Work to complete -
Retype the material exactly, ending with the line containing "The result is".

Record set -
*** Begin section ***
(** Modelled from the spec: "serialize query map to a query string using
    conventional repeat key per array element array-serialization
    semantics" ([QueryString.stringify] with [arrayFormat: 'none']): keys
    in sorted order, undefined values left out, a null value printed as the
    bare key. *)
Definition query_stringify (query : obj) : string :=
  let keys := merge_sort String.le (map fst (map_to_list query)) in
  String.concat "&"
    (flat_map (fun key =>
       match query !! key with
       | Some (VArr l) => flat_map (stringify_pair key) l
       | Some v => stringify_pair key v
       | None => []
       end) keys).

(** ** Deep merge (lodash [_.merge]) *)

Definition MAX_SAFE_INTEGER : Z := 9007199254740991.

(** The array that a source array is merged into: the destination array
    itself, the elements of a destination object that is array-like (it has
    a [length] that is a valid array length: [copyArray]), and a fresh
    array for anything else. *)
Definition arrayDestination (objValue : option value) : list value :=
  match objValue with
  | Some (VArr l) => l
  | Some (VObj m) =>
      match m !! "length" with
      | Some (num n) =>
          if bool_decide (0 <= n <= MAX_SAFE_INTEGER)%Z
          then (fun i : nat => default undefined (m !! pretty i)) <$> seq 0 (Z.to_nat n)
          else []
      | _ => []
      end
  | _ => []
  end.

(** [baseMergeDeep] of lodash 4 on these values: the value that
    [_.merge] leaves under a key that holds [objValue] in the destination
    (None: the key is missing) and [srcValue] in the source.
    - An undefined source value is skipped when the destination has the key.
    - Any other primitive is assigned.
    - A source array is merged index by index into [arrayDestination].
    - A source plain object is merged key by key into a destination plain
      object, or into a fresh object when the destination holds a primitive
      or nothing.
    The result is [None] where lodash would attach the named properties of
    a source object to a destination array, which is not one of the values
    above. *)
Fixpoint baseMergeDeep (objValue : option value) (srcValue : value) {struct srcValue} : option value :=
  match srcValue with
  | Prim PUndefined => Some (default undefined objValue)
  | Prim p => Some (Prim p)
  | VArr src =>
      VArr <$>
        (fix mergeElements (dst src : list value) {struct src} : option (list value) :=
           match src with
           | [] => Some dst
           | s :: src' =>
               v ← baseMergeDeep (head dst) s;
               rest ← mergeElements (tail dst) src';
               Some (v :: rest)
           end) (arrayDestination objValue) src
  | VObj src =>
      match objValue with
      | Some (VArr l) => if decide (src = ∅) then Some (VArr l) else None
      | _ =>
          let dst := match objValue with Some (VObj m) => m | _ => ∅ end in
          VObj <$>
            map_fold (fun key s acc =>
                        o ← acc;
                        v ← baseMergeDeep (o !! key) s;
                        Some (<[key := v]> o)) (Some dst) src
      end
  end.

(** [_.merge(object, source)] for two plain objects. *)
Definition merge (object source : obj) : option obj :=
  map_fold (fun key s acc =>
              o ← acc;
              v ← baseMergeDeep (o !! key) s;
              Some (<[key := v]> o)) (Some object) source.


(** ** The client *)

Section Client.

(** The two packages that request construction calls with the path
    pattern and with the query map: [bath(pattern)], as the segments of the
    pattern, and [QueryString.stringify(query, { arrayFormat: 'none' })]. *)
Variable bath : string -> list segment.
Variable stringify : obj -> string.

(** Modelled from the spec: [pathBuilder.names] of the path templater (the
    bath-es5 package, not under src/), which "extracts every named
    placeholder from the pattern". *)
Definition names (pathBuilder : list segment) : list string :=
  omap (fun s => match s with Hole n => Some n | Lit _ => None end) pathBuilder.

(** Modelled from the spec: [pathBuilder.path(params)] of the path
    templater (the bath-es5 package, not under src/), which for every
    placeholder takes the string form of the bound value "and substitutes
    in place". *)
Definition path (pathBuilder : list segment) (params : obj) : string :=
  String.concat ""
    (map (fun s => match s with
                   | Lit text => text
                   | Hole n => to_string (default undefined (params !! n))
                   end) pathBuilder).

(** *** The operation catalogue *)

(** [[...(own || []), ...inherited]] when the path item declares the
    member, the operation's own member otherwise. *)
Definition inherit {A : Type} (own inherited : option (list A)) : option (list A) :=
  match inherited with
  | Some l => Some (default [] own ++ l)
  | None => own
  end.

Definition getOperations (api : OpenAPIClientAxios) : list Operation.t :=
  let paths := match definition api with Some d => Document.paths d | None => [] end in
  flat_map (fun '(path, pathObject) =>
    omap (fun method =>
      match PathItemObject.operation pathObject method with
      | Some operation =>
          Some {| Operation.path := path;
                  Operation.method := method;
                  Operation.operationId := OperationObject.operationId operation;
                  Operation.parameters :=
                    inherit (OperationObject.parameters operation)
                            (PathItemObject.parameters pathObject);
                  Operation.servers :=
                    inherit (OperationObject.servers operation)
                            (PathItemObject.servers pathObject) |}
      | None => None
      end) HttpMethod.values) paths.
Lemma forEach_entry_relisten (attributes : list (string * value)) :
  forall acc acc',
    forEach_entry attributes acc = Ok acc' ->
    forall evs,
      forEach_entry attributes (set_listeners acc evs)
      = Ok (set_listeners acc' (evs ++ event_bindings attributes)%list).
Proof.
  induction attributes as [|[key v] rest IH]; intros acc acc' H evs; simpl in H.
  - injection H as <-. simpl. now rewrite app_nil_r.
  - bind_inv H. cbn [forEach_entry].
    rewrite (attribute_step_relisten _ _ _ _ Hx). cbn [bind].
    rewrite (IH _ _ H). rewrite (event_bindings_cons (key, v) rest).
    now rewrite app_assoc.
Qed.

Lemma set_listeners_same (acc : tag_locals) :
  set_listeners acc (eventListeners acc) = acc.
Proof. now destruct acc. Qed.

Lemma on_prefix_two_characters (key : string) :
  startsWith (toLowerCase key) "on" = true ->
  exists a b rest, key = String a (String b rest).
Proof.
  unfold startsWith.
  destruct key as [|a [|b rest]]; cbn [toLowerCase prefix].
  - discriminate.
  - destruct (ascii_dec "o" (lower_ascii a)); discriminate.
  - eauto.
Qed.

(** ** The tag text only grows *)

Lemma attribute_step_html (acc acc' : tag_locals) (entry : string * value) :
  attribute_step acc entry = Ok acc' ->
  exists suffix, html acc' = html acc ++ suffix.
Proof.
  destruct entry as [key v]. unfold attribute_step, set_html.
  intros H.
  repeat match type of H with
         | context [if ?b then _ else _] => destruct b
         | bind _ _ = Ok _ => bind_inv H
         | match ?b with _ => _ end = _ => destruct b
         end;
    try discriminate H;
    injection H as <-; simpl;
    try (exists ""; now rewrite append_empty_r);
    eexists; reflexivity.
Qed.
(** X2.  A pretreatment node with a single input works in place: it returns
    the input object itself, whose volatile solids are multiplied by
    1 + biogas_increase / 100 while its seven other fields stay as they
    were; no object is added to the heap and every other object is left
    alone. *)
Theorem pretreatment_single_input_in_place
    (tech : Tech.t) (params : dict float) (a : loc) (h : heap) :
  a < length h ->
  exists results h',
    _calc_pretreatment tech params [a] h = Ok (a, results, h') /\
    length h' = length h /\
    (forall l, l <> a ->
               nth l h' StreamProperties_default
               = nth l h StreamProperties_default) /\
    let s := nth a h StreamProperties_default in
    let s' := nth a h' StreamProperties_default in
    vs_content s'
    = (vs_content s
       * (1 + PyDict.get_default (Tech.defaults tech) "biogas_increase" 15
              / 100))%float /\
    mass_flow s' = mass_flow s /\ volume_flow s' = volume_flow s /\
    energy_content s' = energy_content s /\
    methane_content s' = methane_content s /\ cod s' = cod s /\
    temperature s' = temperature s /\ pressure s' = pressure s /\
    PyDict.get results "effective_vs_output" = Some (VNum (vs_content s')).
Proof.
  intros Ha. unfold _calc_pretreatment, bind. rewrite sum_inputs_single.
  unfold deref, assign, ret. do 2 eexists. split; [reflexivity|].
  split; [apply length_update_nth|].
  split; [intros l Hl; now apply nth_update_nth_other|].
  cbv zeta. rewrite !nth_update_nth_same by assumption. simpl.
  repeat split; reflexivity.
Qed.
*** End section ***
Solution -
(** Modelled from the spec: "serialize query map to a query string using
    conventional repeat key per array element array-serialization
    semantics" ([QueryString.stringify] with [arrayFormat: 'none']): keys
    in sorted order, undefined values left out, a null value printed as the
    bare key. *)
Definition query_stringify (query : obj) : string :=
  let keys := merge_sort String.le (map fst (map_to_list query)) in
  String.concat "&"
    (flat_map (fun key =>
       match query !! key with
       | Some (VArr l) => flat_map (stringify_pair key) l
       | Some v => stringify_pair key v
       | None => []
       end) keys).

(** ** Deep merge (lodash [_.merge]) *)

Definition MAX_SAFE_INTEGER : Z := 9007199254740991.

(** The array that a source array is merged into: the destination array
    itself, the elements of a destination object that is array-like (it has
    a [length] that is a valid array length: [copyArray]), and a fresh
    array for anything else. *)
Definition arrayDestination (objValue : option value) : list value :=
  match objValue with
  | Some (VArr l) => l
  | Some (VObj m) =>
      match m !! "length" with
      | Some (num n) =>
          if bool_decide (0 <= n <= MAX_SAFE_INTEGER)%Z
          then (fun i : nat => default undefined (m !! pretty i)) <$> seq 0 (Z.to_nat n)
          else []
      | _ => []
      end
  | _ => []
  end.

(** [baseMergeDeep] of lodash 4 on these values: the value that
    [_.merge] leaves under a key that holds [objValue] in the destination
    (None: the key is missing) and [srcValue] in the source.
    - An undefined source value is skipped when the destination has the key.
    - Any other primitive is assigned.
    - A source array is merged index by index into [arrayDestination].
    - A source plain object is merged key by key into a destination plain
      object, or into a fresh object when the destination holds a primitive
      or nothing.
    The result is [None] where lodash would attach the named properties of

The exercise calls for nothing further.